═══ SOURCE DATA
(** ** The invariant

    [vs] are the handles that count, [gm] gives the object of every control block. *)
Record inv (vs : gmap nat sptr) (gm : gmap loc loc) (rw : gset loc) (vl : gmap loc T)
    (ob : gmap loc T) (ct : gmap loc Z) : Prop := {
  i_pair : ∀ x h, vs !! x = Some h →
    h = SPtr None None ∨ ∃ p c, h = SPtr (Some p) (Some c) ∧ gm !! c = Some p;
  i_inj : ∀ c1 c2 p, gm !! c1 = Some p → gm !! c2 = Some p → c1 = c2;
  i_cnt : ∀ c p, gm !! c = Some p → ct !! c = Some (cnt vs c) ∧ 0 < cnt vs c;
  i_ctl : ∀ c, gm !! c = None → ct !! c = None;
  i_obj : ∀ l v, ob !! l = Some v ↔ vl !! l = Some v ∧ (l ∈ rw ∨ ∃ c, gm !! c = Some l);
  i_raw : ∀ c p, gm !! c = Some p → p ∉ rw;
  i_val : ∀ l, (l ∈ rw ∨ ∃ c, gm !! c = Some l) → is_Some (vl !! l) }.

Lemma inv_attach_null vs gm rw vl ob ct x :
  inv vs gm rw vl ob ct → vs !! x = None → inv (<[x := SPtr None None]> vs) gm rw vl ob ct.
Proof using Type.
  intros [Hp Hi Hc Ht Ho Hr Hv] Hx. split; try done.
  - intros y h. rewrite lookup_insert. case_decide; [intros [= <-]; by left|apply Hp].
  - intros c p Hg. rewrite cnt_insert, one_null, Z.add_0_r by done. by apply (Hc c p).
Qed.

Lemma inv_detach_null vs gm rw vl ob ct x :
  inv vs gm rw vl ob ct → vs !! x = Some (SPtr None None) → inv (delete x vs) gm rw vl ob ct.
Proof using Type.
  intros [Hp Hi Hc Ht Ho Hr Hv] Hx. split; try done.
  - intros y h [_ Hy]%lookup_delete_Some. by apply (Hp y).
  - intros c p Hg. destruct (Hc _ _ Hg) as [H1 H2]. 
    rewrite (cnt_delete _ _ _ _ Hx), one_null, Z.add_0_r in H1, H2. done.
Qed.
(* ===== verification/BstMap.v ===== *)
(** * [bst_map::map] of base_stl/map_demo.h

    An unbalanced search tree with parent pointers.  Nodes live in a heap, so that a
    dangling pointer, a null dereference or a leaked node is visible; the keys and
    values in order are the sorted association list of SortedAssoc. *)

From stdpp Require Import base gmap list sets strings sorting.
From Stdlib Require Import ZArith Lia.
From S2P Require Import Prelude SortedAssoc.

Abbreviation loc := positive.

(** ** Nodes and the heap *)

Record tree_node (K V : Type) := TNode {
  _data : K * V; _left : option loc; _right : option loc; _parent : option loc }.
Arguments TNode {K V} _data _left _right _parent.
Arguments _data {K V} t.
Arguments _left {K V} t.
Arguments _right {K V} t.
Arguments _parent {K V} t.

Record bst (K V : Type) := Bst { heap : gmap loc (tree_node K V); _root : option loc }.
Arguments Bst {K V} heap _root.
Arguments heap {K V} b.
Arguments _root {K V} b.

Section bst_map.
Context {K V : Type} `{KeyOrder K} (dflt : V).
Abbreviation node := (tree_node K V).
Abbreviation bst_prog := (prog (bst K V)).
Implicit Types (k : K) (v : V) (h : gmap loc (tree_node K V)).

(** [*p]: undefined behaviour through a null or a dangling pointer. *)
Definition load (p : option loc) : bst_prog node := λ s, (deref (l ← p; heap s !! l), s).
Definition store_with (p : option loc) (f : node → node) : bst_prog unit := λ s,
  match p with
  | Some l =>
      match heap s !! l with
      | Some n => (Ret (), Bst (<[l := f n]> (heap s)) (_root s))
      | None => (Undef, s)
      end
  | None => (Undef, s)
  end.
Definition set_left (p q : option loc) : bst_prog unit :=
  store_with p (λ n, TNode (_data n) q (_right n) (_parent n)).
Definition set_right (p q : option loc) : bst_prog unit :=
  store_with p (λ n, TNode (_data n) (_left n) q (_parent n)).
Definition set_parent (p q : option loc) : bst_prog unit :=
  store_with p (λ n, TNode (_data n) (_left n) (_right n) q).
Definition set_data (p : option loc) (d : K * V) : bst_prog unit :=
  store_with p (λ n, TNode d (_left n) (_right n) (_parent n)).
Definition set_root (p : option loc) : bst_prog unit := modify (λ s, Bst (heap s) p).
Definition new_node k v (parent : option loc) : bst_prog loc := λ s,
  let l := fresh (dom (heap s)) in
  (Ret l, Bst (<[l := TNode (k, v) None None parent]> (heap s)) (_root s)).
Definition delete_node (p : option loc) : bst_prog unit := λ s,
  match p with
  | Some l =>
      match heap s !! l with
      | Some _ => (Ret (), Bst (delete l (heap s)) (_root s))
      | None => (Undef, s)
      end
  | None => (Ret (), s)
  end.

(** Loops follow pointers at most once per node: the fuel is the number of nodes. *)
Definition fuel : bst_prog nat := s ← get; mret (size (heap s)).

(** ** The private members *)

(** [while (node->_left) node = node->_left] *)
Fixpoint minium_loop (fuel : nat) (p : loc) : bst_prog loc :=
  n ← load (Some p);
  match _left n, fuel with
  | None, _ => mret p
  | Some q, S fuel => minium_loop fuel q
  | Some _, O => lift Undef
  end.
Definition minium (p : option loc) : bst_prog (option loc) :=
  match p with
  | None => mret None
  | Some l => f ← fuel; q ← minium_loop f l; mret (Some q)
  end.

Fixpoint maximun_loop (fuel : nat) (p : loc) : bst_prog loc :=
  n ← load (Some p);
  match _right n, fuel with
  | None, _ => mret p
  | Some q, S fuel => maximun_loop fuel q
  | Some _, O => lift Undef
  end.
Definition maximun (p : option loc) : bst_prog loc :=
  match p with
  | None => throw OutOfRange
  | Some l => f ← fuel; maximun_loop f l
  end.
══════
_ACTIVITY_:
Examine the entries and say how many of their lines hold the word "Arguments". No other words should accompany the number.

_RESPONSE TO THE EXERCISE_:
8